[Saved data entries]
(** [mockLogs], with [now] standing for the value of [Date.now()] when the
    module is loaded (the quotation marks inside the last message are left
    out). *)
Definition mockLogs (now : Js.Date) : list LogEntry.t := [
  {| LogEntry.id := "l1"; LogEntry.timestamp := now;
     LogEntry.severity := LogSeverity.info; LogEntry.agent := Some "Backend Agent";
     LogEntry.message := "Starting endpoint generation for /api/auth/login";
     LogEntry.context := None |};
  {| LogEntry.id := "l2"; LogEntry.timestamp := (now - 5000)%Z;
     LogEntry.severity := LogSeverity.info; LogEntry.agent := Some "Architect";
     LogEntry.message := "Task breakdown complete: 4 subtasks identified";
     LogEntry.context := None |};
  {| LogEntry.id := "l3"; LogEntry.timestamp := (now - 12000)%Z;
     LogEntry.severity := LogSeverity.warning; LogEntry.agent := Some "File Patcher";
     LogEntry.message := "File src/api/auth.ts already exists, creating backup";
     LogEntry.context := None |};
  {| LogEntry.id := "l4"; LogEntry.timestamp := (now - 20000)%Z;
     LogEntry.severity := LogSeverity.info; LogEntry.agent := Some "Frontend Agent";
     LogEntry.message := "Waiting for backend schema definition";
     LogEntry.context := None |};
  {| LogEntry.id := "l5"; LogEntry.timestamp := (now - 35000)%Z;
     LogEntry.severity := LogSeverity.error; LogEntry.agent := Some "Verifier";
     LogEntry.message := "Type check failed: Property token missing in type";
     LogEntry.context := None |}
].

#[warnings="-inexact-float"]
Definition mockProject (now : Js.Date) : Project.t :=
  {| Project.id := "1";
     Project.name := "neuron-core";
     Project.localPath := "/home/dev/projects/neuron-core";
     Project.gitBranch := "feature/multi-agent";
     Project.workspaceMode := WorkspaceMode.safe;
     Project.coreStatus := CoreStatus.running;
     Project.activeTask := Some
       {| Task.id := "t1";
          Task.name := "Implement User Authentication";
          Task.description := "Add JWT-based authentication with refresh tokens";
          Task.status := TaskStatus.implementing;
          Task.triggerSource := TriggerSource.ui;
          Task.agents := ["Backend Agent"; "Frontend Agent"; "File Patcher"];
          Task.filesTouched :=
            ["src/api/auth.ts"; "src/components/Login.tsx"; "src/hooks/useAuth.ts"];
          Task.timeElapsed := 127%float;
          Task.startedAt := (now - 127000)%Z;
          Task.completedAt := None |};
     Project.lastActiveAt := now |}.

Definition mockFileChanges : list FileChange.t := [
  {| FileChange.path := "src/api/auth.ts"; FileChange.type := FileChangeType.modified;
     FileChange.isWorkspace := true; FileChange.diff := Some "+export const login = async..." |};
  {| FileChange.path := "src/components/Login.tsx"; FileChange.type := FileChangeType.created;
     FileChange.isWorkspace := true; FileChange.diff := None |};
  {| FileChange.path := "src/hooks/useAuth.ts"; FileChange.type := FileChangeType.created;
     FileChange.isWorkspace := true; FileChange.diff := None |};
  {| FileChange.path := "package.json"; FileChange.type := FileChangeType.skipped;
     FileChange.isWorkspace := false; FileChange.diff := None |}
].

#[warnings="-inexact-float"]
Definition mockMetrics : UsageMetrics.t :=
  {| UsageMetrics.tokensUsed := 12847%float;
     UsageMetrics.apiCalls := 23%float;
     UsageMetrics.estimatedCost := 0.38%float;
     UsageMetrics.avgTaskTime := 145%float;
     UsageMetrics.agentFailureRate := 0.02%float;
     UsageMetrics.retryCount := 1%float |}.
(** X9. A session without questions shows the loading screen, and no
    click or tick takes it away: as long as no load installs questions,
    the page stays on the loading screen and records no answer. This is
    where a failed fetch leaves the page, and a count of 0 or a count that
    is not a number as well. *)
Theorem loading_screen_persists `{JSString} (amb : Ambient) (rng : RandomSource)
    (store : Store) (slug : string) (searchParams : list (string * string))
    (es : list Event) :
  fetch_fails store slug \/ questionCount_of searchParams = NaN \/
    questionCount_of searchParams = Num 0 ->
  Forall (fun e => is_Loaded e = false) es ->
  let questionCount := questionCount_of searchParams in
  let s := run questionCount (mounted amb rng store slug searchParams) es in
  topicQuestions s = [] /\ screen_of s = LoadingScreen /\ answers s = [].
Proof.
  intros Hcase Hes questionCount s.
  assert (Hmount : topicQuestions (mounted amb rng store slug searchParams) = []).
  { destruct (mounted_topicQuestions amb rng store slug searchParams)
      as [Hnil|(response & raw & Hstore & Hok & Hjson & Heq)]; [done|].
    rewrite Heq. destruct Hcase as [Hfail|[Hnan|Hzero]].
    - unfold fetch_fails in Hfail. rewrite Hstore, Hok, Hjson in Hfail.
      by destruct Hfail.
    - rewrite Hnan. apply quizQuestions_NaN.
    - rewrite Hzero, quizQuestions_take by lia. by rewrite Z.min_l by lia. }
  assert (Hanswers : answers (mounted amb rng store slug searchParams) = []).
  { unfold mounted. by destruct (settle_answers
      (initialSession (questionCount_of searchParams))
      (loadQuestions amb rng store slug (questionCount_of searchParams)))
      as (-> & _). }
  destruct (run_stays_empty questionCount es _ Hes Hmount Hanswers) as [Hq Ha].
  split; [exact Hq|]. split; [|exact Ha].
  unfold screen_of. fold s. fold s in Hq. by rewrite Hq.
Qed.

(** Witness of X9: a store that has no file for the topic, then a tick, a
    click on an answer and a request to submit. *)
Lemma loading_screen_persists_witness :
  screen_of (run (Num 20)
               (@mounted ascii_strings fixed_ambient zero_draws (fun _ => None)
                  "anayasa" [])
               [Tick; Answer 0 "x"; SubmitRequest]) = LoadingScreen.
Proof.
  apply (@loading_screen_persists ascii_strings fixed_ambient zero_draws
           (fun _ => None) "anayasa" [] [Tick; Answer 0 "x"; SubmitRequest]).
  - left. exact I.
  - repeat constructor.
Defined.

(** ** Looking answers up *)

Section UpsertFind.
Variables (i : Z) (sel : string) (c : bool).

Lemma find_upsert_same (prev : list QuizAnswer) :
  List.find (fun a => questionIndex a =? i) (upsert_answer i sel c prev) =
  Some (answer_entry i sel c).
Proof.
  unfold upsert_answer.
  destruct (List.find (fun a => questionIndex a =? i) prev) as [existing|] eqn:Hfind.
  - revert Hfind.
    induction prev as [|a prev IH]; intros Hfind; [done|].
    simpl in *. destruct (questionIndex a =? i) eqn:Ha.
    + simpl. rewrite Ha. f_equal. unfold answer_entry. f_equal. lia.
    + simpl. rewrite Ha. by apply IH.
  - clear -Hfind. induction prev as [|a prev IH]; simpl in *.
    + by rewrite Z.eqb_refl.
    + destruct (questionIndex a =? i) eqn:Ha; [done|]. by apply IH.
Qed.

Lemma find_upsert_other (prev : list QuizAnswer) (j : Z) :
  j ≠ i ->
  List.find (fun a => questionIndex a =? j) (upsert_answer i sel c prev) =
  List.find (fun a => questionIndex a =? j) prev.
Proof.
  intros Hne. unfold upsert_answer.
  destruct (List.find (fun a => questionIndex a =? i) prev) as [existing|].
  - induction prev as [|a prev IH]; [done|]. simpl.
    destruct (questionIndex a =? i) eqn:Ha; simpl.
    + assert (Hai : questionIndex a = i) by lia.
      rewrite Hai. destruct (i =? j) eqn:Hij; [lia|]. exact IH.
    + destruct (questionIndex a =? j); [done|]. exact IH.
  - induction prev as [|a prev IH]; simpl.
    + destruct (i =? j) eqn:Hij; [lia|done].
    + destruct (questionIndex a =? j); [done|]. exact IH.
Qed.
End UpsertFind.

(** X10. After an answer that the handler accepts, looking the index up
    returns the entry just made, with the selected option and its
    correctness against the question at the index, and every other index
    looks up as before. A fresh session and a restarted one have no answer
    for any index. *)
Theorem getAnswerForQuestion_after_answer (s s' : Session) (i : Z) (sel : string) :
  isSubmitted s = false -> handleAnswer s i sel = inr s' ->
  (exists q, array_get (topicQuestions s) i = Some q /\
     getAnswerForQuestion s' i = Some (answer_entry i sel (String.eqb sel (answer q)))) /\
  (forall j, j ≠ i -> getAnswerForQuestion s' j = getAnswerForQuestion s j) /\
  (forall questionCount j,
     getAnswerForQuestion (initialSession questionCount) j = None /\
     getAnswerForQuestion (handleRestart questionCount s') j = None).
Proof.
  intros Hsub Hans. unfold handleAnswer in Hans. rewrite Hsub in Hans.
  destruct (array_get (topicQuestions s) i) as [q|] eqn:Hq; [|done].
  injection Hans as <-. split; [|split].
  - exists q. split; [done|]. apply find_upsert_same.
  - intros j Hj. by apply find_upsert_other.
  - done.
Qed.
(** [DELETE /applications/:id] *)
Definition delete_application (req : Req.t unit) : Prog Response :=
  admin_only req
    (try_catch
       (let* application := call (AppFindById (IdStr (Req.id req))) in
        match application with
        | None => Ret (mkRes 404 (Message "Application not found"))
        | Some _ =>
            let* _ := call (AppFindByIdAndDelete (IdStr (Req.id req))) in
            Ret (ok (Message "Application deleted successfully"))
        end)
       internal_error).

(** [DELETE /jobs/:id] *)
Definition delete_job (req : Req.t unit) : Prog Response :=
  admin_only req
    (try_catch
       (let* job := call (JobFindById (IdStr (Req.id req))) in
        match job with
        | None => Ret (mkRes 404 (Message "Job not found"))
        | Some _ =>
            let* _ := call (AppDeleteMany (ByJob (IdStr (Req.id req)))) in
            let* _ := call (JobFindByIdAndDelete (IdStr (Req.id req))) in
            Ret (ok (Message "Job and all associated applications deleted successfully"))
        end)
       internal_error).
End Handlers.
End AdminRoute.

(** ** Authentication routes ([routes/authRoute.js]) *)

Module AuthRoute.
(** The body of [POST /register]; [role] may be left out. *)
Record RegisterBody := mkRegisterBody {
  name : string;
  email : string;
  password : string;
  role : option string }.

(** [role || "user"]. *)
Definition role_or_user (role : option string) : string :=
  if truthy role then default "" role else "user".

(** How Mongoose casts one [path: value] of an update of a user, under the
    schema's strict mode: a path of the schema becomes an assignment, a key
    that is no path of the schema is dropped.  [None] marks what the model
    leaves out: the paths [_id], [profile], [profile.skills] and the
    timestamps, operators, and other dotted keys. *)
Definition cast_path (k v : string) : option (list UserSet) :=
  if String.eqb k "name" then Some [SetName v]
  else if String.eqb k "email" then Some [SetEmail v]
  else if String.eqb k "password" then Some [SetPassword v]
  else if String.eqb k "role" then Some [SetRole v]
  else if String.eqb k "profile.phone" then Some [SetPhone v]
  else if String.eqb k "profile.address" then Some [SetAddress v]
  else if String.eqb k "profile.resume" then Some [SetResume v]
  else if String.eqb k "profile.experience" then Some [SetExperience v]
  else if String.eqb k "profile.education" then Some [SetEducation v]
  else if includes ["_id"; "profile"; "createdAt"; "updatedAt"; "__v"] k then None
  else if String.prefix "$" k then None
  else if existsb (Ascii.eqb ".") (list_ascii_of_string k) then None
  else Some [].
(** X15: on a result object whose first column, at the first wavelength,
    the locator can handle, the constructor of the source-function viewer
    completes; the plot shows the three curves of column (0, 0) at
    wavelength index 0 over the heights in Mm, on a logarithmic y axis,
    titled with the first wavelength, with the three annotations at the
    crossings the locator found; and the first callback run by [interact]
    leaves this plot exactly as [_sf_plot] drew it. *)
Theorem X15_source_function_first_view
    (planck : Q -> list Q -> list Q) (rhobj : rh_object Q)
    (NX NY NZ NW : Z) (tau_v : list Q) (h_idx : list Z) :
  sf_shapes rhobj NX NY NZ NW -> 1 <= NX -> 1 <= NY -> 1 <= NW ->
  SourceFunction.__get_tau_levels rhobj 0 0 0 = Ok (tau_v, h_idx) ->
  exists ax0 cs q wl,
    SourceFunction._sf_plot planck rhobj = Ok ax0 /\
    SourceFunction._sf_update planck rhobj 0 true 0 0 ax0 = (Ok tt, ax0) /\
    SourceFunction.__init__ planck rhobj
    = Ok (SourceFunction.mk_view cs 0 true 0 0, ax0) /\
    sf_curves planck rhobj 0 0 0 = Ok q /\
    map ydata (lines ax0) = [fst (fst q); snd (fst q); snd q] /\
    Forall (fun l => xdata l
                     = map (fun v => (v / 1000000)%Q)
                           (map (get3 (height_scale (atmos rhobj)) 0 0) (range NZ)))
           (lines ax0) /\
    getitem (wavelength_selected (ray rhobj)) 0 = Ok wl /\
    title ax0 = (fmt_3f wl ++ " nm")%string /\ yscale ax0 = log /\
    map shown_level (texts ax0) = SourceFunction.TAU_LEVELS /\
    map xy (texts ax0)
    = combine tau_v
        (map (fun k => get4 (source_function (ray rhobj)) 0 0 k 0) h_idx).
Proof.
  intros Hsh HNX HNY HNW Htau.
  pose proof Hsh as (Hsf & HJ & HT & Hhs & Hwl).
  destruct (get_tau_levels_result rhobj 0 0 0 tau_v h_idx NX NY NZ Hhs Htau)
    as (a0 & a1 & a2 & k0 & k1 & k2 & -> & -> & Hk0 & Hk1 & Hk2).
  destruct (sf_curves_ok planck rhobj 0 0 0 NX NY NZ NW Hsh
              ltac:(lia) ltac:(lia) ltac:(lia)) as (wl & Hg & Hq).
  pose proof (sf_plot_run planck rhobj NX NY NZ NW a0 a1 a2 k0 k1 k2 wl
                Hsh HNX HNY HNW Htau Hk0 Hk1 Hk2 Hg) as Hplot.
  cbv zeta in Hplot.
  match type of Hplot with _ = Ok ?a => set (ax0 := a) in * end.
  assert (Hfix : SourceFunction._sf_update planck rhobj 0 true 0 0 ax0 = (Ok tt, ax0)).
  { destruct (sf_update_run planck rhobj 0 true 0 0 NX NY NZ NW
                [a0; a1; a2] [k0; k1; k2] ax0 Hsh
                ltac:(lia) ltac:(lia) ltac:(lia) Htau)
      as (q' & wl' & Hq' & Hg' & Hrun);
      [unfold ax0; cbn [lines length]; lia | unfold ax0; cbn [texts length]; lia |].
    rewrite Hq in Hq'. injection Hq' as <-. rewrite Hg in Hg'. injection Hg' as <-.
    rewrite Hrun. reflexivity. }
  exists ax0. eexists. eexists. exists wl.
  split; [exact Hplot|]. split; [exact Hfix|]. split.
  { unfold SourceFunction.__init__, SourceFunction.display.
    rewrite Hsf, Hplot. cbn [rbind].
    pose proof (make_widgets_sliders NX
                  [("wavelength", int_range_step 0 NW 1);
                   ("y_log", checkbox true)]%string HNX) as Hw.
    cbv zeta in Hw. cbn [app] in Hw. rewrite Hw.
    - cbn [rbind]. unfold interactive_update. rewrite Hfix. reflexivity.
    - cbn [forallb snd accepted andb].
      replace (0 <=? NW) with true by (symmetry; apply Z.leb_le; lia).
      reflexivity. }
  split; [exact Hq|].
  split; [reflexivity|]. split; [repeat constructor|].
  split; [exact Hg|]. repeat split; reflexivity.
Qed.
Lemma in_keys_put {V} (k k' : string) (v : V) (d : list (string * V)) :
  In k' (map fst (dict_put k v d)) <-> k' = k \/ In k' (map fst d).
Proof.
  induction d as [|[k0 v0] d IH]; cbn [dict_put map fst In].
  - split; [intros [<-|[]]; by left | intros [->|[]]; by left].
  - destruct (String.eqb_spec k0 k) as [->|Hne]; cbn [map fst In].
    + split; [intros [<-|H]; [by left | by right; right] | ].
      intros [->|[<-|H]]; [by left | by left | by right].
    + rewrite IH. tauto.
Qed.

Lemma nodup_keys_put {V} (k : string) (v : V) (d : list (string * V)) :
  List.NoDup (map fst d) -> List.NoDup (map fst (dict_put k v d)).
Proof.
  induction d as [|[k0 v0] d IH]; cbn [dict_put map fst]; intros Hd.
  - repeat constructor. intros [].
  - apply List.NoDup_cons_iff in Hd as [Hk0 Hd].
    destruct (String.eqb_spec k0 k) as [->|Hne]; cbn [map fst].
    + by constructor.
    + constructor; [|by apply IH]. rewrite in_keys_put. intros [->|H]; done.
Qed.

Lemma in_dict_get {V} (p : string) (n default : V) (d : list (string * V)) :
  List.NoDup (map fst d) ->
  In (p, n) d <-> In p (map fst d) /\ dict_get d p default = n.
Proof.
  induction d as [|[k0 v0] d IH]; cbn [map fst In dict_get]; intros Hd; [tauto|].
  apply List.NoDup_cons_iff in Hd as [Hk0 Hd].
  destruct (String.eqb_spec k0 p) as [->|Hne].
  - split.
    + intros [H|Hin]; [injection H as ->; split; [by left | done]|].
      destruct Hk0. apply in_map_iff. by exists (p, n).
    + intros [_ ->]. by left.
  - rewrite (IH Hd). split.
    + intros [H|[? ?]]; [injection H as ? ?; done | tauto].
    + intros [[?|?] ?]; [done | tauto].
Qed.
(** * PGOMemOPSizeOpt: size-specialisation of memory operations from value profiles

    A shallow embedding of [llvm/lib/Transforms/Instrumentation/PGOMemOPSizeOpt.cpp]:
    the command-line options, the [MemOp] wrapper, the candidate collector
    ([visitMemIntrinsic], [visitCallInst]), the profitability test, count
    scaling, and [MemOPSizeOpt::perform], which plans the versions and rewrites
    the control-flow graph.

    Machine integers are [Z] with the wrap-around written out.  A failing
    [assert] and undefined behaviour are results of their own, so that "the
    assertion holds" and "the division is never by zero" are statements about
    the code. *)

From stdpp Require Import gmap strings list fin_maps pretty.
From Stdlib Require Import ZArith Lia.

Local Open Scope Z_scope.

(** ** Fixed-width integers *)

Definition UINT64_MAX : Z := 2 ^ 64 - 1.
Definition UINT32_MAX : Z := 2 ^ 32 - 1.

(** Conversion to [uint64_t] and to [uint32_t]/[unsigned]. *)
Definition wrap64 (x : Z) : Z := x mod 2 ^ 64.
Definition wrap32 (x : Z) : Z := x mod 2 ^ 32.

(** Conversion of a [uint64_t] to [int64_t] ([int64_t V = VD.Value]). *)
Definition toInt64 (x : Z) : Z :=
  let y := wrap64 x in if y <? 2 ^ 63 then y else y - 2 ^ 64.

Definition is_u64 (x : Z) : Prop := 0 <= x <= UINT64_MAX.
Definition is_u32 (x : Z) : Prop := 0 <= x <= UINT32_MAX.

## Instructions to follow
Where a line of the entries contains the word "that", count it, then state the total and nothing else.

## Written response
5